Comment expliquer l'effet d'ancrage ? Pourriez-vous développer l'exemple des réductions des supermarchés, dont vous parlez dans le livre ?
– Tu ferais mieux de demander conseil à un spécialiste du marketing ou de la publicité. Ils savent exactement quoi dire pour me donner envie d'aller au supermarché le jour de mon choix, de consulter les offres et d'acheter la bière de la semaine. Ce qui est généralement délicieux, d'ailleurs, je ne vais pas m'en plaindre. L'essentiel, c'est qu'ils ne m'ont pas simplement fait consommer ce qu'ils voulaient. Le triomphe, l'ancre qui me tire, vient avant : ils m'ont fait consommer même sans y penser.
–Le biais de récence est-il un phénomène actuel ou existait-il auparavant ?
– C'est une question curieuse. L'actualité et le présent sont inextricablement liés… Non, je ne pense pas que ce soit nouveau. Ce qui est peut-être le plus frappant, c'est la façon dont l'effet d'ancrage est miné par le biais de récence. La première chose qu'on nous dit influence notre réflexion et nos décisions, mais la dernière nous marque aussi inexorablement. C'est la logique de l'information, de l'urgence. « Scoop… l'info de dernière minute. » La première chose est aussi la dernière. Pas de place pour les digressions, les détours ; il faut décider maintenant, avant qu'on ne commence à parler d'autre chose.
L'écrivain et éditeur argentin Ricardo Romero chez lui, dans le quartier de San Telmo. Photo : Mariana Nedelcu.
– Que pouvez-vous nous dire sur l'effet Zeigarnik ? Il est très intéressant de penser qu'avec le nombre de pas que nous faisons grâce à cet effet, nous pourrions faire le tour du monde.
– Cela fait partie de l'économie neuronale, pour ainsi dire. On se souvient mieux des choses inachevées que de celles terminées. Je le fais et j'oublie. Je le fais tellement de fois que je l'oublie même au moment même où je le fais.
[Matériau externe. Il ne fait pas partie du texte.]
(* ===== verification/ManagerNew.v ===== *)
(** * The construction of a manager (src/pkg/manager/manager.go, internal.go)

    [New] fills in the defaults (ManagerOptions), makes the cluster (Cluster), the
    resource lock (LeaderElection) and the listeners (metrics/listener.go); the
    manager then injects its dependencies into what is added to it, and makes the
    webhook server on demand. *)

From S2P Require Export Manager ManagerOptions LeaderElection Cluster.

Section manager_new.
Context {W : Type} `{RestAPI W, !WatchAPI (W := W), !ListAPI W}.
Context `{!MapRange loc (Object * CacheSelector), !CacheEnv W}.
(** Caches, broadcasters and events; locks and listeners; webhook servers, handlers
    and checkers. *)
Context {Cache B E Lock Listener S HttpHandler Checker : Type}.
Context `{!ClusterEnv W Cache, !LockEnv W RestConfig Lock}.
Implicit Types w : W.

(** [net.Listen] on TCP, and [webhook.Server] with a port, a host and a directory. *)
Class ListenEnv := {
  net_Listen : string → W → result Listener * W;
  webhook_Server : Z → string → string → S;
}.
Context `{!ListenEnv}.

(** ** Listeners *)

Definition DefaultBindAddress : string := ":8080".

(** [metrics.NewListener]; nil when the metrics are off. *)
Definition NewListener (addr : string) w : result (option Listener) * W :=
  let addr := if decide (addr = "") then DefaultBindAddress else addr in
  if decide (addr = "0") then (Ok None, w)
  else match net_Listen addr w with
       | (Err err, w) => (Err (ErrorWrap ("error listening on " +:+ addr)%string err), w)
       | (Ok ln, w) => (Ok (Some ln), w)
       end.

Definition defaultHealthProbeListener (addr : string) w : result (option Listener) * W :=
  if decide (addr = "" ∨ addr = "0") then (Ok None, w)
  else match net_Listen addr w with
       | (Err err, w) => (Err (ErrorString ("error listening on " +:+ (addr +:+ (": " +:+ error_text err)))%string), w)
       | (Ok ln, w) => (Ok (Some ln), w)
       end.

(** ** [New] *)

(** The options that ManagerOptions leaves out. *)
Record MoreOptions := mkMoreOptions {
  me_MapperProvider : option (RestConfig → W → result (Mapper W) * W);
  me_NewCache : option (Cluster.NewCacheFunc (W := W) (Cache := Cache));
  me_NewClient : option (NewClientFunc (W := W) (Cache := Cache));
  me_ClientDisableCacheFor : list Object;
  me_DryRunClient : bool;
  me_LeaderElectionConfig : option RestConfig;
  me_LeaderElectionReleaseOnCancel : bool;
  me_WebhookServer : option S;
}.

Definition NewLock : Type :=
  RestConfig → RecorderProvider (B := B) (E := E) → LeaderElectionOptions → W → result (option Lock) * W.
Definition NewListenerFunc : Type := string → W → result (option Listener) * W.

(** [Options], the loggers left out. *)
Abbreviation Options :=
  (ManagerOptions Scheme () B (Broadcaster (B := B)) (NewRecorderProvider (B := B) (E := E)) NewLock NewListenerFunc).

(** The default of [newResourceLock]; the recorder is named by the lock. *)
Definition default_NewLock : NewLock := λ config _ options w, NewResourceLock config options w.

Definition with_defaults (o : Options) : Options :=
  ManagerOptions.setOptionsDefaults default_NewLock (intrec_NewProvider (Cache := Cache)) NewListener defaultHealthProbeListener
    (None, true) (λ b, (Some b, false)) () o.

(** What [New] has the cluster's options set to. *)
Definition cluster_option (o : Options) (m : MoreOptions) (c : ClusterOptions W Cache B E) : ClusterOptions W Cache B E :=
  mkClusterOptions (mo_Scheme o) (me_MapperProvider m) (mo_SyncPeriod o) (mo_Namespace o) (me_NewCache m) (me_NewClient m)
    (me_ClientDisableCacheFor m) (me_DryRunClient m) (mo_EventBroadcaster o) (cto_newRecorderProvider c).

(** [controllerManager], with the state of Manager; channels are made and not
    closed. *)
Record controllerManager := mkControllerManager {
  cmn_cluster : Cluster W Cache B E;
  cmn_recorderProvider : RecorderProvider (B := B) (E := E);
  cmn_resourceLock : option Lock;
  cmn_metricsListener : option Listener;
  cmn_healthProbeListener : option Listener;
  cmn_controllerOptions : ControllerConfigurationSpec;
  cmn_readinessEndpointName : string;
  cmn_livenessEndpointName : string;
  cmn_leaseDuration : Z;
  cmn_renewDeadline : Z;
  cmn_retryPeriod : Z;
  cmn_gracefulShutdownTimeout : Z;
  cmn_leaderElectionReleaseOnCancel : bool;
  cmn_port : Z;
  cmn_host : string;
  cmn_certDir : string;
  cmn_webhookServer : option S;
  (** Whether [webhookServerOnce] is done. *)
  cmn_webhookServerOnce : bool;
  cmn_state : Manager HttpHandler Checker;
}.

Definition lock_options (o : Options) : LeaderElectionOptions :=
  mkLeaderElectionOptions (mo_LeaderElection o) (mo_LeaderElectionResourceLock o) (mo_LeaderElectionNamespace o)
    (mo_LeaderElectionID o).

(** The functions and durations that the defaults fill in. *)
Definition the_newRecorderProvider (o : Options) : NewRecorderProvider :=
  default (intrec_NewProvider (Cache := Cache)) (mo_newRecorderProvider o).
Definition the_newResourceLock (o : Options) : NewLock := default default_NewLock (mo_newResourceLock o).

(** What [makeBroadcaster] is set to. *)
Definition the_broadcaster (o : Options) : Broadcaster :=
  match mo_EventBroadcaster o with None => (None, true) | Some b => (Some b, false) end.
Et puis je dois revenir en arrière et vérifier si je l'ai fait… Le tour du monde se termine toujours devant la cuisinière éteinte.
– À quoi cela nous sert-il dans notre vie quotidienne de connaître et de comprendre ces signes ?
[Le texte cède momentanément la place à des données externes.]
(* ===== verification/ManagerStop.v ===== *)
(** * A manager's life from [Start] to its return (src/pkg/manager/internal.go)

    The goroutines of [Start]: the one that calls it and then stops the others,
    those that start runnables, the runnables themselves, the leader elector,
    the servers, and the one that drains errors.  They meet at a mutex, at a
    channel of errors without a buffer, at contexts and at a wait group.  Manager
    has what is started in which order; here a started runnable is a number. *)

From S2P Require Export Manager.

(** A runnable's goroutine: in [Start] of the runnable, sending the error it
    returned, or through, which is when it calls [waitForRunnable.Done]. *)
Inductive RunnablePc := Running | SendingErr (err : error) | Ended.

(** The goroutine of [Start]: in the [select]; in [engageStopProcedure] with
    [shutdownCtx] made, before it looks whether there is a grace period; about to
    take the mutex; at [<-cm.shutdownCtx.Done()]; at
    [<-cm.leaderElectionStopped]; at [recorderProvider.Stop] and the unlocking; at
    the closing of [stopComplete]; returned.  [err] is what the [select] returned,
    [stopErr] what stopping did. *)
Inductive MainPc :=
  | Selecting
  | Engaging (err : option error)
  | Locking (err : option error)
  | WaitingForRunnables (err : option error)
  | WaitingForElector (err : option error)
  | StoppingRecorder (err stopErr : option error)
  | Completing (err stopErr : option error)
  | Returned_ (err stopErr : option error).

(** The goroutines that start runnables under the mutex: not there yet, before it
    is taken, in [waitForCache] with the mutex, through.  That of leader election
    is there from the start without a resource lock, and once elected with one. *)
Inductive Section_ := NonLeaderElection | LeaderElection | HealthProbes.
Inductive SectionPc := NotThere | Before | Holding | Through.

(** Leader election: there is none; [startLeaderElection] not yet called, or with
    [leaderElectionCancel] set and [NewLeaderElector] to be called; its error being
    sent, or sent; [Run] in progress; [OnStoppedLeading] sending its error; [Run] has returned and the context is waited for; and
    [leaderElectionStopped] closed. *)
Inductive ElectorPc :=
  | NoElector
  | NotCalled
  | CancelSet
  | FailedSending (err : error)
  | Failed
  | Electing
  | LostSending
  | AwaitingCancel
  | Stopped.

(** [shutdownCtx], which has a deadline or not. *)
Inductive ShutdownCtx := NotMade | Live (deadline : bool) | Canceled | DeadlineExceeded.

#[export] Instance SectionPc_eq_dec : EqDecision SectionPc.
Proof. solve_decision. Defined.

(** Who holds the mutex. *)
Inductive Holder := Main | Sec (g : Section_).

#[export] Instance Section_eq_dec : EqDecision Section_.
Proof. solve_decision. Defined.
#[export] Instance Holder_eq_dec : EqDecision Holder.
Proof. solve_decision. Defined.
#[export] Instance RunnablePc_eq_dec : EqDecision RunnablePc.
Proof. solve_decision. Defined.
– Je pense que cela nous aide à mieux réfléchir, ce qui ne signifie pas nécessairement être plus assertif. Apprendre à vivre avec le doute, éviter les réponses immédiates, cesser un instant de demander à Google le nom de l'acteur qui jouait le flic corrompu dans ce film des années 1980 dont on ne se souvient pas non plus, pour voir si ce nom me revient à l'esprit deux ou trois jours plus tard, en faisant la vaisselle. Et d'un autre côté, est-ce que j'ai vraiment envie de penser à ça ? Et surtout, est-ce que j'ai vraiment envie de penser à ça et de cette façon ? En tant que conteur, ce qui compte le plus pour moi, c'est que ce qui est raconté trouve sa voie naturelle. Car j'insiste sur ce point : notre façon de nous exprimer est toujours politique.
- Il est né en 1976 à Paraná, Entre Ríos, et est diplômé en Lettres Modernes de l'Université Nationale de Córdoba.
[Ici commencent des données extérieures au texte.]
(* ===== verification/ManagerServers.v ===== *)
(** * The servers of a manager (src/pkg/manager/internal.go)

    What the servers of the metrics and of the health probes serve at which paths:
    [serveMetrics] and [serveHealthProbes] up to the start of the server.  Paths
    that [http.ServeMux] would redirect to a clean one are left out. *)

From Stdlib Require Import Ascii.
From S2P Require Export Manager Healthz.

(** ** [http.ServeMux] *)

Section mux.
Context {H : Type}.
Abbreviation ServeMux := (gmap string H).

(** [Handle]: the empty pattern, and one that is there already, make it panic. *)
Definition Handle (pattern : string) (handler : H) (mux : ServeMux) : outcome ServeMux :=
  if decide (pattern = "") then Panicked "http: invalid pattern"
  else match mux !! pattern with
       | Some _ => Panicked "http: multiple registrations"
       | None => Returned (<[pattern := handler]> mux)
       end.

Definition ends_in_slash (p : string) : bool :=
  match String.get (String.length p - 1) p with Some c => Ascii.eqb c "/"%char | None => false end.

(** The handler of a path: of the longest pattern that is the path or, if it ends in
    a slash, a prefix of it. *)
Fixpoint match_from (mux : ServeMux) (path : string) (n : nat) : option H :=
  match n with
  | 0 => None
  | S n' =>
      let p := String.substring 0 n path in
      if decide (p = path ∨ ends_in_slash p = true)
      then match mux !! p with Some h => Some h | None => match_from mux path n' end
      else match_from mux path n'
  end.
Definition mux_Handler (mux : ServeMux) (path : string) : option H := match_from mux path (String.length path).

Lemma substring_app s t n : n <= String.length s → String.substring 0 n (s +:+ t) = String.substring 0 n s.
Proof.
  revert n. induction s as [|a s IH]; intros [|n] Hn; [by destruct t|cbn in Hn; lia|done|].
  change (String a (String.substring 0 n (s +:+ t)) = String a (String.substring 0 n s)). f_equal. apply IH. cbn in Hn. lia.
Qed.

Lemma match_here (mux : ServeMux) path n h :
  0 < n → mux !! String.substring 0 n path = Some h →
  String.substring 0 n path = path ∨ ends_in_slash (String.substring 0 n path) = true →
  match_from mux path n = Some h.
Proof. intros Hn Hm Hp. destruct n as [|n]; [lia|]. cbn [match_from]. rewrite decide_True by done. by rewrite Hm. Qed.

(** Patterns that are not there are passed over. *)
Lemma match_skip (mux : ServeMux) path n k :
  n <= k → (∀ j, n < j → j <= k → mux !! String.substring 0 j path = None) → match_from mux path k = match_from mux path n.
Proof.
  induction 1 as [|k Hle IH]; [done|]. intros Hnone. cbn [match_from].
  rewrite (Hnone (S k)) by lia. rewrite IH by (intros j ??; apply Hnone; lia). by case_decide.
Qed.

Lemma mux_Handler_exact (mux : ServeMux) path h : path ≠ "" → mux !! path = Some h → mux_Handler mux path = Some h.
Proof.
  intros Hne Hm. apply match_here; [destruct path; [done|cbn; lia]|by rewrite substring_all|left; apply substring_all].
Qed.

Lemma get_app_l s t i : i < String.length s → String.get i (s +:+ t) = String.get i s.
Proof. revert i. induction s as [|a s IH]; intros [|i] Hi; cbn in *; try lia; [done|]. apply IH. lia. Qed.

Lemma ends_in_slash_app s : ends_in_slash (s +:+ "/") = true.
Proof.
  unfold ends_in_slash. rewrite str_app_length. cbn. replace (String.length s + 1 - 1) with (String.length s) by lia.
  induction s as [|a s IH]; [done|exact IH].
Qed.

(** Prefixes. *)
Lemma prefix_self_app s t : String.prefix s (s +:+ t) = true.
Proof.
  induction s as [|a s IH]; [by destruct t|]. rewrite str_app_cons. cbn. by destruct (ascii_dec a a).
Qed.

Lemma prefix_substring j s : String.prefix (String.substring 0 j s) s = true.
Proof.
  revert j. induction s as [|a s IH]; intros [|j]; try done. cbn. destruct (ascii_dec a a); [apply IH|done].
Qed.

Lemma prefix_app_l s t u : String.prefix (s +:+ t) u = true → String.prefix s u = true.
Proof.
  revert u. induction s as [|a s IH]; intros u; [by destruct u|]. rewrite str_app_cons.
  destruct u as [|b u]; [done|]. cbn. destruct (ascii_dec a b); [apply IH|done].
Qed.

Lemma substring_rest s t : String.substring (String.length s) (String.length (s +:+ t) - String.length s) (s +:+ t) = t.
Proof.
  rewrite str_app_length, Nat.add_comm, Nat.add_sub. induction s as [|a s IH]; [apply substring_all|]. rewrite str_app_cons. exact IH.
Qed.

Lemma substring_length j s : j <= String.length s → String.length (String.substring 0 j s) = j.
Proof.
  revert j. induction s as [|a s IH]; intros [|j] Hj; cbn in *; try done; [lia|]. f_equal. apply IH. lia.
Qed.
End mux.

(** ** The servers *)

Section servers.
Context {HttpHandler : Type} `{!MapRange string HttpHandler, !MapRange string Checker}.
Variable Quote : string → string.
Implicit Types cm : Manager HttpHandler Checker.

(** The handler of the registry, one added to the metrics, and [http.StripPrefix] of
    the checks. *)
Inductive ServerHandler :=
  | PromHandler
  | ExtraHandler (h : HttpHandler)
  | StripPrefix (prefix : string) (checks : gmap string Checker).
Abbreviation Mux := (gmap string ServerHandler).

Fixpoint handle_extra (extra : list (string * HttpHandler)) (mux : Mux) : outcome Mux :=
  match extra with
  | [] => Returned mux
  | (path, extraHandler) :: extra => mux ← Handle path (ExtraHandler extraHandler) mux; handle_extra extra mux
  end.

Definition serveMetrics_mux cm : outcome Mux :=
  mux ← Handle defaultMetricsEndpoint PromHandler ∅; handle_extra (map_range (cm_metricsExtraHandlers cm)) mux.

(** One of the two blocks of [serveHealthProbes]. *)
Definition handle_probe (endpoint : string) (checks : option (gmap string Checker)) (mux : Mux) : outcome Mux :=
  match checks with
  | None => Returned mux
  | Some checks =>
      mux ← Handle endpoint (StripPrefix endpoint checks) mux;
      Handle (endpoint +:+ "/") (StripPrefix endpoint checks) mux
  end.

Definition serveHealthProbes_mux (readinessEndpointName livenessEndpointName : string) cm : outcome Mux :=
  mux ← handle_probe readinessEndpointName (cm_readyzHandler cm) ∅;
  handle_probe livenessEndpointName (cm_healthzHandler cm) mux.

(** [http.StripPrefix]: the handler gets what is left of the path. *)
Definition strip_ServeHTTP (prefix : string) (checks : gmap string Checker) (req : HealthRequest) : HealthResponse :=
  if String.prefix prefix (hq_Path req)
  then Healthz.ServeHTTP Quote checks
         (mkHealthRequest (String.substring (String.length prefix) (String.length (hq_Path req) - String.length prefix) (hq_Path req))
            (hq_Query req))
  else http_NotFound.

(** The answer of the server of the health probes. *)
Definition probes_ServeHTTP (mux : Mux) (req : HealthRequest) : option HealthResponse :=
  match mux_Handler mux (hq_Path req) with
  | Some (StripPrefix prefix checks) => Some (strip_ServeHTTP prefix checks req)
  | Some _ => None
  | None => Some http_NotFound
  end.

(** ** The metrics *)

(** Handlers for different paths are added as they are. *)
Lemma handle_extra_spec extra (mux : Mux) :
  NoDup extra.*1 → (∀ p h, (p, h) ∈ extra → p ≠ "" ∧ mux !! p = None) →
  ∃ mux', handle_extra extra mux = Returned mux'
    ∧ ∀ p h, mux' !! p = Some h ↔ mux !! p = Some h ∨ ∃ e, h = ExtraHandler e ∧ (p, e) ∈ extra.
Proof.
  revert mux. induction extra as [|[path e] extra IH]; intros mux Hnd Hnew; cbn.
  - exists mux. split; [done|]. intros p h. split; [by left|]. intros [?|(e & _ & ?%elem_of_nil)]; done.
  - cbn in Hnd. apply NoDup_cons in Hnd as [Hp Hnd]. destruct (Hnew path e ltac:(by left)) as [Hne Hnone].
    unfold Handle. rewrite decide_False, Hnone by done. cbn.
    destruct (IH (<[path := ExtraHandler e]> mux) Hnd) as (mux' & -> & Hmux').
    { intros p h Hin. destruct (Hnew p h ltac:(by right)) as [? ?]. split; [done|]. rewrite lookup_insert_ne; [done|].
      intros <-. apply Hp. by apply (list_elem_of_fmap_2 fst) in Hin. }
    exists mux'. split; [done|]. intros p h. rewrite Hmux', lookup_insert_Some. split.
    + intros [[[<- <-]|[_ ?]]|(e' & -> & Hin)]; [right; exists e; split; [done|by left]|by left|right; exists e'; split; [done|by right]].
    + intros [Hm|(e' & -> & [[= <- <-]|Hin]%elem_of_cons)]; [left; right|left; by left|right; by eexists].
      split; [|done]. intros <-. congruence.
Qed.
L'écrivain et éditeur argentin Ricardo Romero chez lui, dans le quartier de San Telmo. Photo : Mariana Nedelcu.
- Depuis 2002, il vit dans la ville de Buenos Aires.
- Il est l'auteur des romans Nulle part, Le syndrome de Raspoutine, Danseurs au bout du monde, Chiens de pluie, Le Spleen des morts, Histoire de Roque Rey, La Chambre du président, Le Concierge et l'Éternité et Big Rip .
Le Livre des Préjugés , de Ricardo Romero (Godot).